Les programmes antérieurs dataient de 1996 [1], ils étaient ainsi composés avec l’objectif de mettre en évidence les mécanismes de l’action des hommes sur leur espace :

► Les grands repères géographiques du monde (+ ou – 50% du temps) : la répartition de la population mondiale, les grands domaines climatiques et biogéographiques, les grands ensembles de relief.

► Les grands types de paysages (+ ou – 50% du temps) : des paysages urbains (un littoral touristique méditerranéen, un littoral industrialisé, une métropole d’Europe, une métropole d’Amérique du Nord, une métropole d’un pays pauvre) ; des paysages ruraux (un delta rizicole en Asie, une exploitation agricole en Amérique du Nord, un village d’Europe, un village d’Afrique), des paysages de faible occupation humaine [2].

Les programmes de 2009 se veulent « renouvelés » [3] : « ils situent clairement la géographie dans le champ des sciences sociales et humaines ; ils sont recentrés sur les territoires (place accordée aux territoires de proximité, aux habitants et aux acteurs des territoires étudiés, approche dynamique de ces territoires) ».

Cette évolution repose sur les analyses de chercheurs comme Laurent Cailly [4] : « Avant, les individus étaient considérés comme des quantités, on commence dès lors à considérer même les acteurs ordinaires comme capables d’agir sur les espaces tout comme les acteurs politiques par exemple.
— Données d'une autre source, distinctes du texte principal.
(** * trezor_agent.gpg.agent: the GPG-agent emulation over the ASSUAN line protocol

    A shallow embedding of [src/trezor_agent/gpg/agent.py].  Python 2 byte
    strings are [string] (a list of 8-bit [ascii]); Python integers that
    carry signature values are [N]; the side effects of a call (socket
    traffic, log records, collaborator calls) are recorded in order in a
    trace of [event]s; exceptions are values of [exn]. *)

From Stdlib Require Import String Ascii List NArith Arith Bool Lia.
Import ListNotations.
Local Open Scope string_scope.
Local Open Scope list_scope.

(** ** Characters of the wire format *)

Definition LF : ascii := "010"%char.
Definition CR : ascii := "013"%char.
Definition PERCENT : ascii := "%"%char.
Definition NUL : ascii := "000"%char.
Definition SPACE : ascii := " "%char.

(** Python's [ord]. *)
Definition ord (c : ascii) : N := N_of_ascii c.

(** ** The wire codec *)

Module Codec.

(** [str.replace(old, new)]: every non-overlapping occurrence of [old],
    leftmost first, is replaced.  [skip] counts the characters of an
    occurrence already matched that are still to be dropped. *)
Fixpoint replace_from (old new : string) (skip : nat) (s : string) : string :=
  match s with
  | EmptyString => EmptyString
  | String c s' =>
      match skip with
      | S k => replace_from old new k s'
      | O =>
          if prefix old s
          then new ++ replace_from old new (pred (String.length old)) s'
          else String c (replace_from old new O s')
      end
  end.

(** With an empty pattern Python inserts [new] before every character and
    at the end. *)
Fixpoint replace_empty (new : string) (s : string) : string :=
  match s with
  | EmptyString => new
  | String c s' => new ++ String c (replace_empty new s')
  end.

Definition replace (old new : string) (s : string) : string :=
  match old with
  | EmptyString => replace_empty new s
  | String _ _ => replace_from old new O s
  end.

(** The format specification [X]: uppercase hexadecimal digits. *)
Definition hex_digit (n : N) : ascii :=
  match String.get (N.to_nat n) "0123456789ABCDEF" with
  | Some c => c
  | None => "?"%char
  end.

Fixpoint format_X_aux (fuel : nat) (n : N) (acc : string) : string :=
  match fuel with
  | O => acc
  | S k =>
      let acc' := String (hex_digit (n mod 16)) acc in
      if (n / 16 =? 0)%N then acc' else format_X_aux k (n / 16) acc'
  end.

Definition format_X (n : N) : string :=
  format_X_aux (S (N.to_nat (N.log2 n))) n EmptyString.

(** Zero padding to a minimal width (the [02] of [{:02X}]). *)
Fixpoint zeros (k : nat) : string :=
  match k with
  | O => EmptyString
  | S k' => String "0"%char (zeros k')
  end.

Definition format_02X (n : N) : string :=
  let digits := format_X n in
  zeros (2 - String.length digits) ++ digits.

(** ['%{:02X}'.format(ord(c))] *)
Definition escape_code (c : ascii) : string :=
  String PERCENT (format_02X (ord c)).

(** [serialize]: the loop over ['%', '\n', '\r'], each round rebinding
    [data] to the result of [data.replace]. *)
Definition serialize (data : string) : string :=
  fold_left
    (fun data c => replace (String c EmptyString) (escape_code c) data)
    [PERCENT; LF; CR]
    data.

(** Modelled from the spec: [util.num2bytes] is not part of the sources at
    hand; the spec describes its result as a fixed-width big-endian
    unsigned integer ("two 32-byte big-endian integers").  The bytes are
    produced least significant first and reversed. *)
Fixpoint num2bytes_lsb (value : N) (size : nat) : list ascii :=
  match size with
  | O => []
  | S k => ascii_of_N (N.land value 255) :: num2bytes_lsb (N.shiftr value 8) k
  end.

Definition num2bytes (value : N) (size : nat) : string :=
  string_of_list_ascii (rev (num2bytes_lsb value size)).

(** [sig_encode] *)
Definition sig_encode (r s : N) : string :=
  let r := serialize (num2bytes r 32) in
  let s := serialize (num2bytes s 32) in
  "(7:sig-val(5:ecdsa(1:r32:" ++ r ++ ")(1:s32:" ++ s ++ ")))" ++ String LF EmptyString.

(** The escape function as the specification words it: one pass over the
    original text, each occurrence of the percent sign, line feed or
    carriage return replaced by the percent sign and the two uppercase
    hexadecimal digits of its code. *)
Definition reserved (c : ascii) : bool :=
  Ascii.eqb c PERCENT || Ascii.eqb c LF || Ascii.eqb c CR.

Definition percent_XX (c : ascii) : string :=
  String PERCENT
    (String (hex_digit (ord c / 16)) (String (hex_digit (ord c mod 16)) EmptyString)).

Fixpoint Escape (text : string) : string :=
  match text with
  | EmptyString => EmptyString
  | String c rest =>
      if reserved c then percent_XX c ++ Escape rest
      else String c (Escape rest)
  end.

(** [line.split(sep)] with a one-character separator: the fields between
    the separators, empty ones included; never an empty list. *)
Fixpoint split (sep : ascii) (s : string) : list string :=
  match s with
  | EmptyString => [EmptyString]
  | String c rest =>
      if Ascii.eqb c sep then EmptyString :: split sep rest
      else
        match split sep rest with
        | [] => [String c EmptyString]
        | w :: ws => String c w :: ws
        end
  end.

(** [binascii.unhexlify]: pairs of hexadecimal digits, either case; an odd
    length or a character that is no digit is an error. *)
Definition hex_value (c : ascii) : option N :=
  let n := ord c in
  if ((48 <=? n) && (n <=? 57))%N then Some (n - 48)%N
  else if ((97 <=? n) && (n <=? 102))%N then Some (n - 87)%N
  else if ((65 <=? n) && (n <=? 70))%N then Some (n - 55)%N
  else None.

Fixpoint unhexlify (hexstr : string) : option string :=
  match hexstr with
  | EmptyString => Some EmptyString
  | String _ EmptyString => None
  | String a (String b rest) =>
      match hex_value a, hex_value b, unhexlify rest with
      | Some x, Some y, Some out => Some (String (ascii_of_N (16 * x + y)) out)
      | _, _, _ => None
      end
  end.

End Codec.

(** ** Effects: exceptions, the event trace, and the monad of a frame *)

Inductive exn : Type :=
| EOFError
| AssertionError
| ValueError
| TypeError
| IndexError
| OtherError (what : string).

Inductive result (A : Type) : Type :=
| Return (a : A)
| Raise (e : exn).
Arguments Return {A} a.
Arguments Raise {A} e.

(** Everything the agent does to the outside world, in program order. *)
Inductive event : Type :=
| Listen (path : string)                  (* unix_domain_socket_server entered *)
| Unlisten                                (* ... and left *)
| Accept                                  (* sock.accept() returned *)
| SetTimeout (t : option N)               (* conn.settimeout *)
| Send (data : string)                    (* conn.sendall *)
| Recv (line : string)                    (* keyring.recvline returned a line *)
| RecvEOF                                 (* keyring.recvline met the end of input *)
| CloseConn                               (* contextlib.closing(conn) left *)
| ExportPublicKey (user_id : option string)
| LoadPublicKey (use_custom : bool)
| FromPublicKey (user_id : string)
| Sign (digest : string)
| CloseFactory                            (* contextlib.closing(f) left *)
| LogConfig
| LogDebug (fmt arg : string)
| LogError (fmt arg : string).

Definition trace := list event.

(** A computation inside a function whose local variables are [S]: it ends
    by returning or raising, leaves the locals as they then are, and has
    produced a trace. *)
Definition M (S A : Type) : Type := S -> result A * S * trace.

Definition ret {S A} (a : A) : M S A := fun st => (Return a, st, []).

Definition raise {S A} (e : exn) : M S A := fun st => (Raise e, st, []).

Definition bind {S A B} (m : M S A) (k : A -> M S B) : M S B :=
  fun st =>
    match m st with
    | (Return a, st', t) =>
        match k a st' with
        | (r, st'', t') => (r, st'', t ++ t')
        end
    | (Raise e, st', t) => (Raise e, st', t)
    end.

Notation "x <- m ;; k" := (bind m (fun x => k))
  (at level 61, m at next level, right associativity).
Notation "m ;; k" := (bind m (fun _ => k))
  (at level 61, right associativity).

Definition emit {S} (e : event) : M S unit := fun st => (Return tt, st, [e]).

Definition get {S} : M S S := fun st => (Return st, st, []).

Definition put {S} (st : S) : M S unit := fun _ => (Return tt, st, []).

(** A call to a collaborator: the call is recorded, then its outcome is
    the outcome of the call. *)
Definition call {S A} (e : event) (r : result A) : M S A :=
  fun st => (r, st, [e]).

(** The [assert] statement. *)
Definition assert_ {S} (b : bool) : M S unit :=
  if b then ret tt else raise AssertionError.

(** [with contextlib.closing(x): body]: [x.close()] on every way out. *)
Definition closing {S A} (close : event) (body : M S A) : M S A :=
  fun st =>
    match body st with
    | (r, st', t) => (r, st', t ++ [close])
    end.

Definition outcome {S A} (x : result A * S * trace) : result A := fst (fst x).
Definition locals {S A} (x : result A * S * trace) : S := snd (fst x).
Definition events {S A} (x : result A * S * trace) : trace := snd x.

(** ** The collaborators

    [keyring], [decode] and [encode] are other modules of the package; the
    agent only calls them, so they are an interface here. *)
Class Collaborators : Type := {
  PublicKey : Type;
  Factory : Type;
  (* keyring.export_public_key(user_id=...) *)
  export_public_key : option string -> result string;
  (* decode.load_public_key(blob, use_custom=...) *)
  load_public_key : string -> bool -> result PublicKey;
  (* pubkey['user_id'] *)
  pubkey_user_id : PublicKey -> string;
  (* encode.Factory.from_public_key(pubkey=..., user_id=...) *)
  from_public_key : PublicKey -> string -> result Factory;
  (* f.pubkey.keygrip *)
  factory_keygrip : Factory -> string;
  (* f.conn.sign(digest) *)
  conn_sign : Factory -> string -> result (N * N)
}.

(** ** The agent *)

Module Agent.
Import Codec.

(** The local variables of [handle_connection]. *)
Record Session : Type := mkSession {
  keygrip : option string;
  digest : option string;
  algo : option string
}.

(** [x == '8'] for an [x] that is [None] or a string. *)
Definition is_str (x : option string) (lit : string) : bool :=
  match x with
  | Some v => String.eqb v lit
  | None => false
  end.

(** [binascii.unhexlify(x)]: [TypeError] for [None], for an odd length and
    for a character that is no hexadecimal digit. *)
Definition binascii_unhexlify {S} (x : option string) : M S string :=
  match x with
  | None => raise TypeError
  | Some h =>
      match unhexlify h with
      | Some b => ret b
      | None => raise TypeError
      end
  end.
L’habiter doit être appréhendé comme une pensée globale du mode d’occupation de l’espace par les individus ». Pour en savoir plus, lire la présentation de l’EPI (...) qui précise

► que les évolutions récentes de l’habiter renvoient à la manière d’appréhender les dimensions spatiales des sociétés humaines (L’habiter comme pratique des lieux géographiques, Mathis Stock). ► que la question des mobilités vient modifier les pratiques de l’habiter (...) ► que l’habiter revient à considérer qu’être soi-même dans le monde implique la construction réfléchie des habitants, de leur cohabitation et de l’espace habité (Olivier Lazzarotti [5] ).

De nouvelles démarches, des capacités « surplombantes »
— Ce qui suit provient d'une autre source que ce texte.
Lemma X19_startup_installs_in_order_witness :
  (fst (check_and_install_packages host_without_genai REQUIRED_PACKAGES)
   = Restarts
   /\ pip_runs (snd (check_and_install_packages host_without_genai
                       REQUIRED_PACKAGES)) = ["google-generativeai"])
  /\ (fst (check_and_install_packages host_pip_broken REQUIRED_PACKAGES)
      = Exits 1
      /\ pip_runs (snd (check_and_install_packages host_pip_broken
                          REQUIRED_PACKAGES))
         = ["keyboard"; "google-generativeai"]).
Proof.
  split.
  - destruct (X19_startup_installs_in_order host_without_genai
                REQUIRED_PACKAGES) as [(H1 & H2 & _) | (d & p & r & _)];
      [reflexivity | discriminate | | split; reflexivity].
    split; [exact H1 | exact H2].
  - destruct (X19_startup_installs_in_order host_pip_broken
                REQUIRED_PACKAGES) as [(H1 & _) | (d & p & r & _)];
      [reflexivity | discriminate | discriminate H1 | split; reflexivity].
Defined.

(** ** [main] *)

(** X20: once the hotkey is registered, [main] ends by [sys.exit(0)] with
    the record that the service stopped logged last, however the wait
    ends: on the stop key, on a keyboard interrupt, or on any other
    exception, which the exit in the [finally] clause replaces.  When the
    registration raises, the exception leaves [main] and the stop is not
    logged. *)
Theorem X20_main_exit :
  forall kb w,
    (forall u, add_hotkey kb "alt+g" = Ret u ->
       fst (main kb w) = MainExits 0
       /\ map message (log (snd (main kb w)))
          = "Clipboard AI service stopped."
              :: "Service running in background. Press Alt+ESC to exit."
              :: "Clipboard AI service started. Hotkey: alt+g"
              :: map message (log w))
    /\ (forall e, add_hotkey kb "alt+g" = Raise e ->
          fst (main kb w) = MainRaises e
          /\ map message (log (snd (main kb w)))
             = "Clipboard AI service started. Hotkey: alt+g"
                 :: map message (log w)).
Proof.
  intros kb w. unfold main. split.
  - intros u Hu. rewrite Hu.
    destruct (wait kb "alt+x") as [v|e]; [split; reflexivity|].
    destruct e; split; reflexivity.
  - intros e He. rewrite He. split; reflexivity.
Qed.

(** ** Triggers while a run is in progress *)

(** X21: no trigger is stuck: in every state of every execution, a
    started thread that waits for the lock takes it at its next action
    when the lock is free; and when the lock is held, the holder is
    another started thread, inside the block, whose next action is
    enabled: it adds its event to the trace. *)
Theorem X21_waiting_thread_can_proceed :
  forall pyperclip gemini sched clip i,
    let c := exec pyperclip gemini sched (initial_cstate clip) in
    i < nthreads c -> pcs c i = PStart ->
    match lock c with
    | None =>
        lock (step pyperclip gemini i c) = Some i
        /\ pcs (step pyperclip gemini i c) i = PLocked
    | Some h =>
        h <> i /\ h < nthreads c /\ in_block (pcs c h) = true
        /\ trace (step pyperclip gemini h c)
           = (h, op_of (pcs c h)) :: trace c
    end.
Proof.
  intros pyperclip gemini sched clip i c Hlt Hp.
  assert (HI : Inv c) by apply inv_exec, inv_initial.
  assert (HB : born c) by apply born_exec, born_initial.
  destruct (lock c) as [h|] eqn:Hl.
  - destruct (inv_held c HI h Hl) as [Hb _].
    assert (Hne : h <> i).
    { intros ->. rewrite Hp in Hb. discriminate. }
    assert (Hh : h < nthreads c).
    { destruct (Nat.lt_ge_cases h (nthreads c)) as [H|H]; [exact H|].
      rewrite (HB h H) in Hb. discriminate. }
    split; [exact Hne|]. split; [exact Hh|]. split; [exact Hb|].
    destruct (exit_or_not (pcs c h)) as [[r Hx]|Hx].
    + rewrite (step_release_eq pyperclip gemini h c r Hh Hx), Hx. reflexivity.
    + rewrite (step_inside_eq pyperclip gemini h c Hh Hb Hx). reflexivity.
  - unfold step. apply Nat.ltb_lt in Hlt. rewrite Hlt, Hp, Hl.
    cbn [negb lock pcs]. rewrite upd_same. auto.
Qed.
Pour atteindre ces objectifs, les enseignants sont invités à mettre en œuvre de nouvelles démarches, notamment la démarche inductive, s’appuyant sur des études de cas [6], et sur « un enseignement vivant, concret, qui favorise la réflexion tout en suscitant l’intérêt des élèves ». Ils sont également invités à trouver un équilibre entre la parole du professeur (qui comprend le récit outre le cours), la place des documents, jugés trop nombreux dans la période précédente, et l’activité des élèves dans les domaines de l’écrit et de l’oral, l’ensemble des enseignements contribuant à « l’apprentissage de la maîtrise des langages au collège ». Voir notamment cette fiche ressources : Comment faire maîtriser l’expression écrite et orale par chaque élève ? sur Eduscol [7]. On peut regretter que la fiche sur l’usage des nouvelles technologies oriente, elle, très majoritairement vers des sites-ressources, négligeant les outils de production et publication.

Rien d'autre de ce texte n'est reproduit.